Strainphlan Error: No matching key/data pair found

Hi Everybody,

I hope you can help me. I am pretty new in metagenomic analysis and currently trying to understand the biobakery tools and especially to apply them.

I am currently into one error using Strainphlan which is can not solve.

For a small set of 4 samples I generate .pkl files using the following command

sample2markers.py -i sams/*.sam.bz2 -o consensus_markers -n 8

I tried to further use strainphlan to generate a tree file and an alignment.

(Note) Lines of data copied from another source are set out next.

(** The live sockets that use the buffers of [slot]: the accept task's, the one
    in the cell, the worker's. *)
Definition users (f : firmware) (slot : nat) : nat :=
  (Nat.b2n (listens (fw_accept f) slot || backs_off (fw_accept f) slot) +
   match fw_workers f !! slot with
   | Some w => Nat.b2n (bool_decide (is_Some (ws_socket w))) + Nat.b2n (works (ws_task w))
   | None => 0
   end)%nat.

(** ** The invariant of one slot *)
Record slot_inv (listening backing_off : bool) (w : WorkerSlot) : Prop := {
  sl_busy : ws_busy w = true ↔
            listening = true ∨ is_Some (ws_socket w) ∨ works (ws_task w) = true;
  sl_locked : ws_locked w = backing_off;
  sl_accept : listening = true ∨ backing_off = true → ws_socket w = None ∧ works (ws_task w) = false;
  sl_cell : is_Some (ws_socket w) →
            ws_task w = WkLook ∨ ws_task w = WkWait ∧ signal_signaled (ws_ready w) = true;
}.

(** Every connection that has not ended is served by exactly one worker. *)
Record serving_inv (conns : list (TlsT * Connection.phase)) (ws : list WorkerSlot) : Prop := {
  sv_conn : ∀ slot w c, ws !! slot = Some w → serves w c = true → (c < length conns)%nat;
  sv_one : ∀ i j w w' c, ws !! i = Some w → ws !! j = Some w' →
           serves w c = true → serves w' c = true → i = j;
  sv_all : ∀ c t p, conns !! c = Some (t, p) → p ≠ Connection.PhDone →
           ∃ slot w, ws !! slot = Some w ∧ serves w c = true;
}.

Abbreviation sys_reachable := (System.reachable (MAX_SESSIONS true) (MAX_SUBS true)
  (MAX_INFLIGHT true) (MAX_RETAINED true) MAX_PACKET_SIZE Config.GATOMQTT_CONFIG).

Record fw_inv (inbound : C) (f : firmware) : Prop := {
  fi_sys : sys_reachable inbound (fw_sys f);
  fi_length : length (fw_workers f) = MAX_TLS_CONNECTIONS;
  fi_slots : ∀ slot w, fw_workers f !! slot = Some w →
    slot_inv (listens (fw_accept f) slot) (backs_off (fw_accept f) slot) w;
  fi_accept : ∀ slot, listens (fw_accept f) slot || backs_off (fw_accept f) slot = true →
    (slot < MAX_TLS_CONNECTIONS)%nat;
  fi_serving : serving_inv (System.sy_conns (fw_sys f)) (fw_workers f);
}.

Lemma fw_inv_init inbound trng : fw_inv inbound (tls_runtime_task inbound trng).
Proof.
  unfold tls_runtime_task. split; cbn [fw_sys fw_workers fw_accept]; try done.
  - apply rtc_refl.
  - intros slot w [-> _]%lookup_replicate. split; simpl; try done.
    split; [done|]. by intros [?|[[??]|?]].
  - split; try done.
    + by intros slot w c [-> _]%lookup_replicate.
    + by intros i j w w' c [-> _]%lookup_replicate.
Qed.

(** *** Reserving *)
Lemma try_reserve_spec n ws :
  Forall (λ w, ws_locked w = false) ws →
  try_reserve_from n ws = (Done None, ws) ∧ Forall (λ w, ws_busy w = true) ws ∨
  ∃ k w, ws !! k = Some w ∧ ws_busy w = false ∧
    try_reserve_from n ws = (Done (Some (n + k)%nat), <[k := set_busy w true]> ws).
Proof.
  revert n. induction ws as [|w ws IH]; intros n Hl; [by left|].
  apply Forall_cons in Hl as [Hw Hl]. simpl. rewrite Hw.
  destruct (ws_busy w) eqn:Hb; simpl.
  - destruct (IH (S n) Hl) as [[-> Hall]|(k & w' & Hk & Hb' & ->)].
    + left. split; [done|]. by constructor.
    + right. exists (S k), w'. split_and!; try done. do 3 f_equal. simpl. f_equal. lia.
  - right. exists 0%nat, w. split_and!; try done. do 3 f_equal. lia.
Qed.

(** *** Changing the task of one worker *)
Lemma serving_same conns ws slot w w' :
  ws !! slot = Some w → (∀ c, serves w' c = serves w c) →
  serving_inv conns ws → serving_inv conns (<[slot := w']> ws).
Proof.
  intros Hw Heq [Hc Ho Ha]. assert (∀ j v, <[slot := w']> ws !! j = Some v →
    ∃ v0, ws !! j = Some v0 ∧ ∀ c, serves v c = serves v0 c) as Hback.
  { intros j v. rewrite list_lookup_insert. case_decide as Hd; [|by eauto].
    destruct Hd as [-> _]. intros [= <-]. eauto. }
  split.
  - intros j v c (v0 & Hv & He)%Hback. rewrite He. eauto.
  - intros i j v v' c (v0 & Hv & He)%Hback (v1 & Hv' & He')%Hback. rewrite He, He'. eauto.
  - intros c t p Hp Hd. destruct (Ha c t p Hp Hd) as (j & v & Hj & Hs).
    destruct (decide (j = slot)) as [->|Hne].
    + exists slot, w'. rewrite list_lookup_insert_eq by (by eapply lookup_lt_Some).
      rewrite Heq. split; [done|]. by simplify_eq.
    + exists j, v. by rewrite list_lookup_insert_ne.
Qed.

Lemma serving_start conns ws slot w w' t p :
  ws !! slot = Some w → (∀ c, serves w c = false) →
  (∀ c, serves w' c = bool_decide (length conns = c)) →
  serving_inv conns ws → serving_inv (conns ++ [(t, p)]) (<[slot := w']> ws).
Proof.
  intros Hw Hno Heq [Hc Ho Ha]. assert (slot < length ws)%nat by (by eapply lookup_lt_Some).
  assert (∀ j v, <[slot := w']> ws !! j = Some v →
    j = slot ∧ v = w' ∨ j ≠ slot ∧ ws !! j = Some v) as Hback.
  { intros j v. rewrite list_lookup_insert. case_decide as Hd; [|naive_solver].
    intros [= <-]. left. by destruct Hd. }
  split.
  - intros j v c [[-> ->]|[_ Hv]]%Hback; rewrite length_app; simpl.
    + rewrite Heq. intros ?%bool_decide_eq_true_1. lia.
    + intros Hs. specialize (Hc _ _ _ Hv Hs). lia.
  - intros i j v v' c [[-> ->]|[Hi Hv]]%Hback [[-> ->]|[Hj Hv']]%Hback; try done.
    + rewrite Heq. intros <-%bool_decide_eq_true_1 Hs. specialize (Hc _ _ _ Hv' Hs). lia.
    + rewrite Heq. intros Hs <-%bool_decide_eq_true_1. specialize (Hc _ _ _ Hv Hs). lia.
    + eauto.
  - intros c t' p' [Hp|[Hge Hp]]%lookup_app_Some Hd.
    + destruct (Ha c t' p' Hp Hd) as (j & v & Hj & Hs). exists j, v.
      rewrite list_lookup_insert_ne; [done|]. intros <-. simplify_eq. by rewrite Hno in Hs.
    + apply list_lookup_singleton_Some in Hp as [Hc0 _]. exists slot, w'.
      rewrite list_lookup_insert_eq by done. rewrite Heq. split; [done|].
      apply bool_decide_eq_true_2. lia.
Qed.

Lemma serving_stop conns ws slot w w' c t :
  ws !! slot = Some w → conns !! c = Some (t, Connection.PhDone) →
  (∀ c', serves w c' = bool_decide (c = c')) → (∀ c', serves w' c' = false) →
  serving_inv conns ws → serving_inv conns (<[slot := w']> ws).
Proof.
  intros Hw Hdone Hs Hno [Hc Ho Ha].
  assert (∀ j v c', <[slot := w']> ws !! j = Some v → serves v c' = true → ws !! j = Some v)
    as Hback.
  { intros j v c' [->|?]%list_lookup_insert_cases Hv; [|done]. by rewrite Hno in Hv. }
  split; [eauto|intros i j v v' c' ? ? ? ?; eapply Ho; eauto|].
  intros c' t' p' Hp Hd. destruct (Ha c' t' p' Hp Hd) as (j & v & Hj & Hv). exists j, v.
  rewrite list_lookup_insert_ne; [done|]. intros <-. simplify_eq. rewrite Hs in Hv.
  apply bool_decide_eq_true_1 in Hv as ->. by simplify_eq.
Qed.

Lemma serving_step conns ws slot w c x :
  ws !! slot = Some w → serves w c = true →
  serving_inv conns ws → serving_inv (<[c := x]> conns) ws.
Proof.
  intros Hw Hs [Hc Ho Ha]. split; [|done|].
  - intros j v c' Hj Hv. rewrite length_insert. eauto.
  - intros c' t p. rewrite list_lookup_insert. case_decide as Hd; [|eauto].
    destruct Hd as [-> _]. eauto.
Qed.

(** *** The steps keep the invariant *)
Lemma fw_inv_update inbound f f' slot w w' :
  fw_inv inbound f → fw_workers f !! slot = Some w →
  fw_workers f' = <[slot := w']> (fw_workers f) →
  sys_reachable inbound (fw_sys f') →
  serving_inv (System.sy_conns (fw_sys f')) (<[slot := w']> (fw_workers f)) →
  slot_inv (listens (fw_accept f') slot) (backs_off (fw_accept f') slot) w' →
  (∀ j, j ≠ slot → listens (fw_accept f') j = listens (fw_accept f) j ∧
                   backs_off (fw_accept f') j = backs_off (fw_accept f) j) →
  fw_inv inbound f'.
Proof.
  intros [Hsys Hlen Hslots Hacc _] Hw Heq Hsys' Hsv Hslot Hne.
  assert (slot < length (fw_workers f))%nat by (by eapply lookup_lt_Some).
  split; rewrite ?Heq; try done.
  - by rewrite length_insert.
  - intros j v. rewrite list_lookup_insert. case_decide as Hd.
    + destruct Hd as [-> _]. by intros [= <-].
    + intros Hj. destruct (decide (j = slot)) as [->|Hjs]; [naive_solver|].
      destruct (Hne j Hjs) as [-> ->]. eauto.
  - intros j. destruct (decide (j = slot)) as [->|Hjs]; [intros _; lia|].
    destruct (Hne j Hjs) as [-> ->]. apply Hacc.
Qed.

Lemma fw_inv_idle inbound f a :
  fw_inv inbound f →
  (∀ j, listens a j = listens (fw_accept f) j ∧ backs_off a j = backs_off (fw_accept f) j) →
  fw_inv inbound (set_accept f a).
Proof.
  intros [Hsys Hlen Hslots Hacc Hsv] Heq. split; try done; simpl.
  - intros slot w Hw. destruct (Heq slot) as [-> ->]. auto.
  - intros slot. destruct (Heq slot) as [-> ->]. auto.
Qed.

Definition ok_after (inbound : C) (r : outcome firmware) : Prop :=
  match r with Done f => fw_inv inbound f | Pending => True | Panic => False end.

Lemma accept_step_ok inbound f fresh : fw_inv inbound f → ok_after inbound (accept_step f fresh).
Proof.
  intros Hinv. pose proof Hinv as [Hsys Hlen Hslots Hacc Hsv]. unfold accept_step.
  destruct (fw_accept f) as [logged| |slot k|slot k] eqn:Ha.
  - destruct (try_reserve_spec 0 (fw_workers f)) as [[He _]|(j & w & Hj & Hb & He)].
    { apply Forall_lookup. intros j w Hj. by destruct (Hslots j w Hj). }
    + unfold try_reserve_worker_slot. rewrite He. apply fw_inv_idle; [by destruct f|].
      intros j. simpl. by rewrite Ha.
    + unfold try_reserve_worker_slot. rewrite He. simpl.
      eapply fw_inv_update with (w' := set_busy w true); try done; simpl.
      * by eapply serving_same.
      * destruct (Hslots j w Hj) as [Hbusy Hlock _ Hcell]. rewrite Hb in Hbusy. simpl in *.
        rewrite bool_decide_eq_true_2 by done. split; simpl; try done; [by split; auto|].
        intros _. assert (¬ (is_Some (ws_socket w) ∨ works (ws_task w) = true)) as Hno.
        { intros Hu. discriminate (proj2 Hbusy (or_intror Hu)). }
        split; [apply eq_None_not_Some|apply not_true_is_false]; auto.
      * intros j' Hj'. rewrite Ha. simpl. by rewrite bool_decide_eq_false_2.
  - simpl. apply fw_inv_idle; [done|]. by rewrite Ha.
  - assert (slot < length (fw_workers f))%nat as [w Hw]%lookup_lt_is_Some_2.
    { rewrite Hlen. apply Hacc. simpl. by rewrite bool_decide_eq_true_2. }
    rewrite Hw. destruct (Hslots slot w Hw) as [Hbusy Hlock Hheld Hcell]. simpl in *.
    rewrite bool_decide_eq_true_2 in Hbusy, Hheld by done.
    destruct (Hheld (or_introl eq_refl)) as [Hsk Hwk].
    assert (∀ j, j ≠ slot → bool_decide (slot = j) = false) as Hne.
    { intros j Hj. by rewrite bool_decide_eq_false_2. }
    destruct (sock_accept k _) as [[[u|e]|] k']; [| |done].
    + simpl. eapply fw_inv_update with (slot := slot) (w := w); try done; simpl.
      * by eapply serving_same.
      * split; simpl; [|done|by intros []|].
        { split; [by eauto|]. intros _. apply Hbusy. by left. }
        intros _. rewrite signaled_signal. destruct (ws_task w); simpl in Hwk; auto; done.
      * intros j Hj. rewrite Ha. simpl. by rewrite Hne.
    + rewrite Hlock. simpl. eapply fw_inv_update with (slot := slot) (w := w); try done; simpl.
      * by eapply serving_same.
      * rewrite bool_decide_eq_true_2 by done. split; simpl; [|done|done|by rewrite Hsk; intros []].
        split; [done|]. rewrite Hsk, Hwk. by intros [|[[]|]].
      * intros j Hj. rewrite Ha. simpl. by rewrite Hne.
  - assert (slot < length (fw_workers f))%nat as [w Hw]%lookup_lt_is_Some_2.
    { rewrite Hlen. apply Hacc. simpl. by rewrite bool_decide_eq_true_2. }
    rewrite Hw. destruct (Hslots slot w Hw) as [Hbusy Hlock Hheld Hcell]. simpl in *.
    eapply fw_inv_update with (slot := slot) (w := w); try done; simpl.
    + by eapply serving_same.
    + split; simpl; [done|done|by intros []|done].
    + intros j Hj. rewrite Ha. simpl. by rewrite bool_decide_eq_false_2.
Qed.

strainphlan -s consensus_markers/*.pkl -m db_markers/s__Faecalibacterium_prausnitzii.fna -r eference_genomes/G000273725.fna -o output -n 8 -c s__Faecalibacterium_prausnitzii --mutation_rates

I am then runnign into an error
Mon Apr 19 07:10:52 2021: Start StrainPhlAn 3.0 execution
Mon Apr 19 07:10:52 2021: Creating temporary directory…
Mon Apr 19 07:10:53 2021: Done.
Mon Apr 19 07:10:53 2021: Getting markers from main sample files…
Mon Apr 19 07:10:59 2021: Done.
Mon Apr 19 07:10:59 2021: Getting markers from main reference files…Warning: [blastn] Examining 5 or more matches is recommended
Error: mdb_dbi_open: MDB_NOTFOUND: No matching key/data pair found

Mon Apr 19 07:11:50 2021: Done.
Mon Apr 19 07:11:50 2021: Removing bad markers / samples…
[e] Phylogeny can not be inferred. Too many samples were discarded
Mon Apr 19 07:11:50 2021: Stop StrainPhlAn 3.0 execution.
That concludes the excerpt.